Key words: IgE antibodies, immunoassays, schistosomiasis mansoni, visceral leishmaniasis, Kala-azar
IgE production is dependent on IL-4, a cytokine involved in differentiation of CD4+ Th2 cells (1). Since IL-4 is also one of the main cytokines secreted by Th2 cells, determination of total IgE or antigen-specific IgE has been used to determine the occurrence of Th2 activation in several clinical conditions including autoimmune and parasite diseases (2,3). Although the IgE isotype is mainly associated with allergic reactions classified as type I hypersensitivity (4), its relationship to infectious diseases such as helminthiasis (5) and more recently with protozoan and viral infections has been demonstrated (3,5). In these conditions, the demonstration of specific IgE antibodies has been used for the diagnosis of toxoplasmosis (6) and total IgE production has been used as a marker of disease severity in malaria and HIV infection (7-10).
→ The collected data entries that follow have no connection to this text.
Definition records_step (p : Pipe) (pc : records_pc)
  : option (Pipe * records_pc * option record) :=
  match pc with
  | RecStart =>
      if fields_missing (fields p) then
        Some (p, RecRaised (Exception "Can not provide records: fields for pipe are not initialized."), None)
      else
        match fields p with
        | Some fl => Some (p, RecFor (names fl) (pipe_rows p), None)
        | None => None
        end
  | RecFor fs (IterList b i) =>
      match deref (heap p) b !! i with
      | Some r => Some (p, RecFor fs (IterList b (S i)), Some (dict_zip fs r))
      | None => Some (p, RecStop, None)
      end
  | RecFor fs (IterGen g) =>
      match rows_step p g with
      | Some (p', RStop, _) => Some (p', RecStop, None)
      | Some (p', RRaised e, _) => Some (p', RecRaised e, None)
      | Some (p', g', o) => Some (p', RecFor fs (IterGen g'), dict_zip fs <$> o)
      | None => None
      end
  | RecStop | RecRaised _ => None
  end.

(** ** Nodes *)

Inductive node_class := ClsNode | ClsSourceNode | ClsTargetNode.

(** Pipes are shared between the node that writes and the node that
    reads: a node holds the addresses of its pipes in a store of pipe
    objects.  (The attribute [fields] that the initializers of the two
    subclasses set to [None] is read by no method and is left out.) *)
Record Node := mkNode {
  ncls : node_class;
  inputs : list nat;
  outputs : list nat;
  _active_outputs : list nat;
  description : option string
}.

Definition Node_init (c : node_class) : Node := mkNode c [] [] [] None.

Definition set_inputs (n : Node) (l : list nat) : Node :=
  mkNode (ncls n) l (outputs n) (_active_outputs n) (description n).
Definition set_outputs (n : Node) (l : list nat) : Node :=
  mkNode (ncls n) (inputs n) l (_active_outputs n) (description n).
(** X7.  With absolute base directories, every value that a successful
    [_set_absolute_paths] has joined to a base directory is the string of an
    absolute path: each entry of a mapping under ["resources"], and each leaf
    other than [None] under a key with ["path"] or ["location"], at any
    depth. *)
Theorem set_absolute_paths_absolute wd rd t t' :
  path_ok wd = true -> is_absolute wd = true ->
  path_ok rd = true -> is_absolute rd = true ->
  wf t = true ->
  _set_absolute_paths wd rd t = Return t' ->
  joined_values is_absolute_str t' = true.
Proof.
  intros Hwo Hwa Hro Hra. revert t'.
  induction t as [ | b | z | f | s | l _ | d IH] using value_tree_ind;
    intros t' Hwf H; try discriminate.
  rewrite set_absolute_paths_map in H by exact Hwf.
  destruct (map_items (resolved_pair wd rd) d) as [d' | | ] eqn:Hm; simpl in H; try discriminate.
  injection H as <-. apply wf_dict_inv in Hwf as [_ Hwf].
  cbn [joined_values]. apply (map_items_forallb _ _ _ _ Hm).
  intros k v v' Hin Hr. cbn [fst snd].
  rewrite Forall_forall in IH, Hwf.
  specialize (IH _ Hin). specialize (Hwf _ Hin). cbn [snd] in IH, Hwf.
  destruct v as [ | b | z | f | s | l | sub]; unfold resolved_pair in Hr;
    try (destruct (contains "path" k) eqn:Ep; cbn [orb];
         [ | destruct (contains "location" k) eqn:El];
         [ destruct (joinpath_of wd _) as [p | | ] eqn:E; simpl in Hr; try discriminate;
           injection Hr as <-; apply joinpath_of_inv in E as (s0 & Hs & ->);
           cbn [is_absolute_str]; now apply joined_is_absolute
         | destruct (joinpath_of rd _) as [p | | ] eqn:E; simpl in Hr; try discriminate;
           injection Hr as <-; apply joinpath_of_inv in E as (s0 & Hs & ->);
           cbn [is_absolute_str]; now apply joined_is_absolute
         | injection Hr as <-; reflexivity ]).
  - now injection Hr as <-.
  - destruct (String.eqb (strip k) "resources") eqn:Er.
    + destruct (map_items (resource_entry rd) sub) as [sub' | | ] eqn:Es;
        simpl in Hr; try discriminate.
      injection Hr as <-.
      apply (map_items_forallb _ (fun sv => is_absolute_str (snd sv)) _ _ Es).
      intros k0 v0 v0' _ H0. unfold resource_entry in H0.
      destruct (joinpath_of rd v0) as [p | | ] eqn:E; simpl in H0; try discriminate.
      injection H0 as <-. apply joinpath_of_inv in E as (s0 & _ & ->).
      cbn [snd is_absolute_str]. now apply joined_is_absolute.
    + pose proof (set_absolute_paths_returns_dict wd rd _ _ Hr) as Hd.
      destruct v' as [ | | | | | | sub']; try discriminate.
      now apply IH.
Qed.
(** X1: every interval (start, end, class) that the Interval Builder
    returns has class 0 or 1, satisfies 0 <= start < end < width, and its
    two ends are events of the row its class names (downbeats for 0, beats
    for 1) with no event of that row strictly between them. *)
Theorem make_intervals_well_formed (t : target) (s e c : Z) :
  In (s, e, c) (make_intervals t) ->
  let row := if c =? 0 then downbeats t else beats t in
  (c = 0 \/ c = 1)
  /\ 0 <= s < e /\ e < len row
  /\ active row (Z.to_nat s) /\ active row (Z.to_nat e)
  /\ forall k, s < k < e -> ~ active row (Z.to_nat k).
Proof.
  intros Hin.
  destruct (Z.lt_ge_cases (len (nonzero (downbeats t))) 2) as [Hd | Hd].
  { rewrite make_intervals_under_populated in Hin by (now left).
    contradiction. }
  destruct (Z.lt_ge_cases (len (nonzero (beats t))) 2) as [Hb | Hb].
  { rewrite make_intervals_under_populated in Hin by (now right).
    contradiction. }
  rewrite make_intervals_populated in Hin by assumption.
  apply in_app_or in Hin. destruct Hin as [Hin | Hin];
    apply interval_of_row in Hin; destruct Hin as (-> & H); simpl.
  - split; [now left | exact H].
  - split; [now right | exact H].
Qed.

Lemma make_intervals_well_formed_witness :
  0 <= 0 < 4 /\ active [1; 0; 0; 0; 1] 4.
Proof.
  destruct (make_intervals_well_formed
              (mkTarget [1; 0; 1; 0; 1] [1; 0; 0; 0; 1]) 0 4 0)
    as (_ & Hrange & _ & _ & Hend & _).
  - vm_compute. left. reflexivity.
  - split; [exact Hrange | exact Hend].
Defined.

(** ** Batch Collator: what is passed through, and the way back *)

Lemma third_elements_spec {M : Type} (data : list (sample M)) :
  forall ms, third_elements data = Ok ms ->
             map s_metadata data = map Some ms.
Proof.
  induction data as [| s rest IH]; intros ms H; simpl in H.
  - now injection H as <-.
  - destruct (s_metadata s) as [m |] eqn:Hm; [| discriminate].
    destruct (third_elements rest) as [ms' |]; simpl in H; [| discriminate].
    injection H as <-. simpl. rewrite Hm. f_equal. now apply IH.
Qed.

Lemma stack_spec (audios out : list audio) :
  stack audios = Ok out ->
  out = audios
  /\ exists a rest, audios = a :: rest
                    /\ Forall (fun b => same_shape a b = true) rest.
Proof.
  unfold stack. destruct audios as [| a rest]; [discriminate |].
  destruct (forallb (same_shape a) rest) eqn:E; [| discriminate].
  intros [= <-]. split; [reflexivity |]. exists a, rest.
  split; [reflexivity |]. apply Forall_forall. now apply forallb_forall.
Qed.

(** The steps a successful run of [collater] went through. *)
Lemma collater_inversion {M : Type} (data : list (sample M))
      (new_audios : list audio) (new_annots : list (list interval))
      (metadata : option (list M)) :
  collater data = Ok (new_audios, new_annots, metadata) ->
  exists first rest m,
    data = first :: rest
    /\ match s_metadata first with
       | Some _ => ms <- third_elements data ;; Ok (Some ms)
       | None => Ok None
       end = Ok metadata
    /\ stack (map s_audio data) = Ok new_audios
    /\ py_max (map len (map s_annot data)) = Ok m
    /\ new_annots
       = if m >? 0 then
           map (fun annot =>
                  if len annot >? 0
                  then assign_prefix annot
                                     (repeat sentinel_row (Z.to_nat m))
                  else repeat sentinel_row (Z.to_nat m))
               (map s_annot data)
         else map (fun _ => [sentinel_row]) (map s_annot data).
Proof.
  unfold collater. destruct data as [| first rest]; [discriminate |].
  set (data := first :: rest). intros H.
  destruct (match s_metadata first with
            | Some _ => ms <- third_elements data ;; Ok (Some ms)
            | None => Ok None
            end) as [md |] eqn:Hmd; [| discriminate].
  rewrite bind_Ok in H.
  destruct (stack (map s_audio data)) as [auds |] eqn:Hst; [| discriminate].
  rewrite bind_Ok in H.
  destruct (py_max (map len (map s_annot data))) as [m |] eqn:Hmax;
    [| discriminate].
  rewrite bind_Ok in H.
  exists first, rest, m. split; [reflexivity |].
  assert (E : (auds,
               (if m >? 0 then
                  map (fun annot =>
                         if len annot >? 0
                         then assign_prefix annot
                                (repeat sentinel_row (Z.to_nat m))
                         else repeat sentinel_row (Z.to_nat m))
                      (map s_annot data)
                else map (fun _ => [sentinel_row]) (map s_annot data)),
               md) = (new_audios, new_annots, metadata))
    by (apply (f_equal (fun r => match r with
                                 | Ok v => v
                                 | Raise _ => (new_audios, new_annots, metadata)
                                 end)) in H; exact H).
  injection E as <- <- <-. repeat split; assumption.
Qed.

(** X2: whenever the collator returns, the audio tensors come back in batch
    order and all have the shape of the first one, there is one annotation
    slice per example, and the metadata list is returned exactly when the
    first example carries metadata, holding every example's metadata in
    batch order. *)
Theorem collater_passes_through {M : Type} (data : list (sample M))
        (new_audios : list audio) (new_annots : list (list interval))
        (metadata : option (list M)) :
  collater data = Ok (new_audios, new_annots, metadata) ->
  new_audios = map s_audio data
  /\ List.length new_annots = List.length data
  /\ (exists first rest,
        data = first :: rest
        /\ Forall (fun s => same_shape (s_audio first) (s_audio s) = true) rest
        /\ match metadata with
           | None => s_metadata first = None
           | Some ms => s_metadata first <> None
                        /\ map s_metadata data = map Some ms
           end).
Proof.
  intros H. apply collater_inversion in H.
  destruct H as (first & rest & m & -> & Hmd & Hst & _ & ->).
  apply stack_spec in Hst.
  destruct Hst as (-> & a & others & Heq & Hshape).
  split; [reflexivity |].
  split; [destruct (m >? 0); now rewrite !length_map |].
  exists first, rest. split; [reflexivity |]. split.
  - simpl in Heq. injection Heq as <- <-.
    apply Forall_forall. intros s Hs. rewrite Forall_forall in Hshape.
    apply Hshape. now apply in_map.
  - destruct (s_metadata first) as [m0 |] eqn:Hfirst.
    + destruct (third_elements (first :: rest)) as [ms |] eqn:Hms;
        [| discriminate].
      rewrite bind_Ok in Hmd. injection Hmd as <-.
      split; [discriminate |]. now apply third_elements_spec.
    + now injection Hmd as <-.
Qed.

Lemma collater_passes_through_witness :
  List.length [ [sentinel_row; sentinel_row; sentinel_row];
                [(0, 4, 0); (0, 2, 1); (2, 4, 1)];
                [(5, 9, 1); sentinel_row; sentinel_row] ]
  = List.length batch_0_3_1.
Proof.
  destruct (collater_passes_through batch_0_3_1 (map s_audio batch_0_3_1)
              [ [sentinel_row; sentinel_row; sentinel_row];
                [(0, 4, 0); (0, 2, 1); (2, 4, 1)];
                [(5, 9, 1); sentinel_row; sentinel_row] ] None)
    as (_ & Hlen & _).
  - vm_compute. reflexivity.
  - exact Hlen.
Defined.

Lemma skipn_repeat {A : Type} (x : A) (n k : nat) :
  skipn k (repeat x n) = repeat x (n - k).
Proof.
  revert k. induction n as [| n IH]; intros [| k]; simpl; auto.
Qed.

Lemma filter_repeat_false {A : Type} (f : A -> bool) (x : A) (n : nat) :
  f x = false -> filter f (repeat x n) = [].
Proof.
  intros H. induction n as [| n IH]; simpl; [reflexivity |].
  now rewrite H.
Qed.

Lemma filter_all_true {A : Type} (f : A -> bool) (l : list A) :
  Forall (fun x => f x = true) l -> filter f l = l.
Proof.
  induction 1 as [| x l Hx _ IH]; simpl; [reflexivity |].
  now rewrite Hx, IH.
Qed.
(** * nbodykit.utils.config: schema declaration, casting, namespace filling
      and constructor binding

    A shallow embedding of [nbodykit/utils/config.py].  Python objects are
    modelled by the inductive [value]; [OrderedDict]s and [Namespace]s are
    association lists in insertion order; exceptions are values of [exn]
    carried by the error monad [res].  Mutation of a dictionary that is
    passed around (the configuration document, the schema, the [missing]
    list) is explicit state passing.  A document is a tree: a mapping that
    the loader hands out under two keys at once (a YAML alias) is not part
    of the embedding.  Strings are sequences of bytes; [str.lower], the case
    mapping of Unicode, is the operation [str_lower] of the interface
    [Lowercase], and every statement holds for whatever function implements
    it. *)

From Stdlib Require Import ZArith List String Ascii Bool Lia Permutation.
From Stdlib Require Import Numbers.DecimalString.
Import ListNotations.
Set Warnings "-register-all".
Open Scope list_scope.
Open Scope string_scope.

(** ** Strings as Python handles them *)

Module PyStr.

(** [str.lower] on strings of the ASCII range, where it maps [A]-[Z] to
    [a]-[z] and keeps every other character: the implementation of
    [Lowercase] that the examples, whose names are ASCII, compute with. *)
Definition lower_ascii (c : ascii) : ascii :=
  let n := nat_of_ascii c in
  if andb (Nat.leb 65 n) (Nat.leb n 90) then ascii_of_nat (n + 32) else c.

Fixpoint lower (s : string) : string :=
  match s with
  | EmptyString => EmptyString
  | String c r => String (lower_ascii c) (lower r)
  end.

(** [s.split('.')]: always at least one segment, empty segments kept. *)
Fixpoint split_on (sep : ascii) (s : string) : list string :=
  match s with
  | EmptyString => [EmptyString]
  | String c r =>
      if Ascii.eqb c sep then EmptyString :: split_on sep r
      else match split_on sep r with
           | [] => [String c EmptyString]
           | seg :: segs => String c seg :: segs
           end
  end.

(** [sep.join(l)]. *)
Fixpoint join (sep : string) (l : list string) : string :=
  match l with
  | [] => EmptyString
  | [x] => x
  | x :: r => x ++ sep ++ join sep r
  end.

Fixpoint repeat_char (c : ascii) (n : nat) : string :=
  match n with
  | O => EmptyString
  | S k => String c (repeat_char c k)
  end.

(** ["%-25s" % s]: left-justified in a field of 25. *)
Definition ljust (w : nat) (s : string) : string :=
  s ++ repeat_char " "%char (w - String.length s).

(** ["%d" % n]. *)
Definition dec (z : Z) : string := NilZero.string_of_int (Z.to_int z).

Definition tab : string := String (ascii_of_nat 9) EmptyString.
Definition nl : string := String (ascii_of_nat 10) EmptyString.
Definition squote : ascii := ascii_of_nat 39.
Definition dquote : ascii := ascii_of_nat 34.
Definition backslash : ascii := ascii_of_nat 92.

Fixpoint has_char (c : ascii) (s : string) : bool :=
  match s with
  | EmptyString => false
  | String d r => orb (Ascii.eqb c d) (has_char c r)
  end.

Definition hex_digit (n : nat) : ascii :=
  if Nat.ltb n 10 then ascii_of_nat (48 + n) else ascii_of_nat (87 + n).

(** One character of [repr(s)] inside quotes [q]. *)
Definition escape_char (q c : ascii) : string :=
  let n := nat_of_ascii c in
  if Ascii.eqb c backslash then String backslash (String backslash EmptyString)
  else if Ascii.eqb c q then String backslash (String q EmptyString)
  else if Nat.eqb n 10 then String backslash "n"
  else if Nat.eqb n 13 then String backslash "r"
  else if Nat.eqb n 9 then String backslash "t"
  else if orb (Nat.ltb n 32) (Nat.eqb n 127) then
    String backslash (String "x"%char
      (String (hex_digit (n / 16)) (String (hex_digit (n mod 16)) EmptyString)))
  else String c EmptyString.

Fixpoint escape (q : ascii) (s : string) : string :=
  match s with
  | EmptyString => EmptyString
  | String c r => escape_char q c ++ escape q r
  end.

(** [repr(s)] of a string: single quotes unless the string holds a single
    quote and no double quote.  Characters above the ASCII range are kept
    as they are. *)
Definition repr (s : string) : string :=
  let q := if andb (has_char squote s) (negb (has_char dquote s))
           then dquote else squote in
  String q (escape q s ++ String q EmptyString).

(** [str(l)] of a list of strings: ["['a', 'b']"]. *)
Definition repr_list (l : list string) : string :=
  "[" ++ join ", " (map repr l) ++ "]".

(** [s.endswith(t)]. *)
Fixpoint endswith (s t : string) : bool :=
  if String.eqb s t then true
  else match s with
       | EmptyString => false
       | String _ r => endswith r t
       end.

(** [t in s] for strings. *)
Fixpoint contains (s t : string) : bool :=
  if String.prefix t s then true
  else match s with
       | EmptyString => false
       | String _ r => contains r t
       end.

Definition is_space (c : ascii) : bool :=
  let n := nat_of_ascii c in
  orb (Nat.eqb n 32) (andb (Nat.leb 9 n) (Nat.leb n 13)).

Fixpoint lstrip (s : string) : string :=
  match s with
  | String c r => if is_space c then lstrip r else s
  | EmptyString => EmptyString
  end.

Fixpoint rstrip (s : string) : string :=
  match s with
  | EmptyString => EmptyString
  | String c r =>
      match rstrip r with
      | EmptyString => if is_space c then EmptyString else String c EmptyString
      | r' => String c r'
      end
  end.

Definition strip (s : string) : string := rstrip (lstrip s).

Definition digit_val (c : ascii) : option Z :=
  let n := nat_of_ascii c in
  if andb (Nat.leb 48 n) (Nat.leb n 57) then Some (Z.of_nat (n - 48)) else None.

(** One or more digits, with single underscores between digits;
    [after_digit] tells whether the character before was a digit. *)
Fixpoint digits (acc : Z) (after_digit : bool) (s : string) : option Z :=
  match s with
  | EmptyString => if after_digit then Some acc else None
  | String c r =>
      if Ascii.eqb c "_"%char then
        if after_digit then digits acc false r else None
      else
        match digit_val c with
        | Some d => digits (acc * 10 + d)%Z true r
        | None => None
        end
  end.

(** The decimal literals [int(s)] accepts (Python 3.6 and later):
    surrounding blanks, an optional sign, one or more ASCII digits with
    single underscores between them.  The digits and blanks of Unicode
    above the ASCII range are not recognised. *)
Definition parse_int (s : string) : option Z :=
  match strip s with
  | EmptyString => None
  | String c r =>
      if Ascii.eqb c "-"%char then option_map Z.opp (digits 0 false r)
      else if Ascii.eqb c "+"%char then digits 0 false r
      else digits 0 false (String c r)
  end.

(** The names of a [TypeError] of a call: ['a'], ['a' and 'b'],
    ['a', 'b', and 'c']. *)
Definition quoted_names (l : list string) : string :=
  match l with
  | [] => EmptyString
  | [a] => repr a
  | [a; b] => repr a ++ " and " ++ repr b
  | _ => join ", " (map repr (removelast l)) ++ ", and " ++ repr (last l EmptyString)
  end.

End PyStr.

(** [str.lower]: Python lowers a string with the case mapping of Unicode,
    which reaches beyond [A]-[Z] (an accented capital is lowered too).  The
    module uses it through this interface. *)
Class Lowercase : Type := str_lower : string -> string.

(** ** Values, exceptions, results *)

(** Python values that reach this module: what the YAML loader produces
    ([None], integers, strings, lists, ordered mappings with string keys) and
    the [argparse.Namespace]s the filler builds.  Floats and booleans are not
    part of the embedding. *)
Inductive value : Type :=
| VNone
| VInt (z : Z)
| VStr (s : string)
| VList (l : list value)
| VDict (d : list (string * value))
| VNamespace (d : list (string * value)).

(** Exception classes: the three this module declares and the builtin ones it
    raises or meets.  All of them derive from [Exception]. *)
Inductive exn_class : Type :=
| ConfigurationError
| EmptyConfigurationError
| PluginParsingError
| ValueError
| TypeError
| AttributeError
| KeyError
| IndexError
| OtherError (name : string).

(** An exception object: its class and its single argument [e.args[0]]. *)
Record exn : Type := mkExn { exn_class_of : exn_class; exn_arg : string }.

(** [str(e)]: the argument, which [KeyError] shows through [repr]. *)
Definition exn_str (e : exn) : string :=
  match exn_class_of e with
  | KeyError => PyStr.repr (exn_arg e)
  | _ => exn_arg e
  end.

(** [e.args = (msg,)] *)
Definition set_args (e : exn) (msg : string) : exn := mkExn (exn_class_of e) msg.

Inductive res (A : Type) : Type :=
| Ok (a : A)
| Raise (e : exn).
Arguments Ok {A} a.
Arguments Raise {A} e.

Definition bind {A B} (m : res A) (k : A -> res B) : res B :=
  match m with
  | Ok a => k a
  | Raise e => Raise e
  end.

Notation "x <- m ;; k" := (bind m (fun x => k))
  (at level 61, m at next level, right associativity).
Notation "' p <- m ;; k" := (bind m (fun p => k))
  (at level 61, p pattern, m at next level, right associativity).

(** [[f(v) for v in l]] where [f] may raise. *)
Fixpoint mapM {A B} (f : A -> res B) (l : list A) : res (list B) :=
  match l with
  | [] => Ok []
  | x :: r => y <- f x ;; ys <- mapM f r ;; Ok (y :: ys)
  end.

(** ** Ordered dictionaries *)

(** An [OrderedDict], and the attribute dictionary of a [Namespace], is an
    association list in insertion order with one entry per key; the
    operations below keep it so.  On such a list, iterating over the keys
    and looking each key up again is iterating over the entries. *)
Module OD.
Section Ops.
Context {V : Type}.

Fixpoint get (k : string) (d : list (string * V)) : option V :=
  match d with
  | [] => None
  | (k', v) :: r => if String.eqb k k' then Some v else get k r
  end.

Definition mem (k : string) (d : list (string * V)) : bool :=
  match get k d with Some _ => true | None => false end.

(** [d[k] = v]: in place when the key exists, appended otherwise. *)
Fixpoint set (k : string) (v : V) (d : list (string * V)) : list (string * V) :=
  match d with
  | [] => [(k, v)]
  | (k', v') :: r => if String.eqb k k' then (k, v) :: r else (k', v') :: set k v r
  end.

(** [del d[k]] *)
Fixpoint remove (k : string) (d : list (string * V)) : list (string * V) :=
  match d with
  | [] => []
  | (k', v) :: r => if String.eqb k k' then r else (k', v) :: remove k r
  end.

Definition keys (d : list (string * V)) : list string := map fst d.

(** [for k in l: if k in d: acc[k] = d[k]] *)
Definition copy_keys (d : list (string * V)) (l : list string)
    (acc : list (string * V)) : list (string * V) :=
  fold_left (fun acc k => match get k d with
                          | Some v => set k v acc
                          | None => acc
                          end) l acc.
End Ops.
End OD.

Definition mem_str (s : string) (l : list string) : bool :=
  existsb (String.eqb s) l.

(** [l.index(s)] for a string present in [l]. *)
Fixpoint index_of (s : string) (l : list string) : option nat :=
  match l with
  | [] => None
  | x :: r => if String.eqb s x then Some O else option_map S (index_of s r)
  end.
Although assays to detect allergen-specific IgE antibodies in sera have been standardized, these procedures cannot be applied to detect antigen-specific IgE antibodies in patients with diseases associated with polyclonal B cell activation and hypergammaglobulinemia. In such cases, false-negative results may occur due to IgG antibody competition for the same epitopes. In the present study we tested the efficacy of previous depletion of IgG with protein G or purified sheep IgG anti-human IgG in immunoassays to facilitate the demonstration of antigen-specific IgE antibodies in serum of patients with schistosomiasis and visceral leishmaniasis.
Schistosoma mansoni soluble antigens were obtained from adult worms of the Puerto Rico strain. Briefly, adult worms were disintegrated with a sonicator and centrifuged at 100,000 g for 45 min to obtain clear supernatants corresponding to the soluble antigen (SWAP). Protein concentration was determined by the method of Bradford (11).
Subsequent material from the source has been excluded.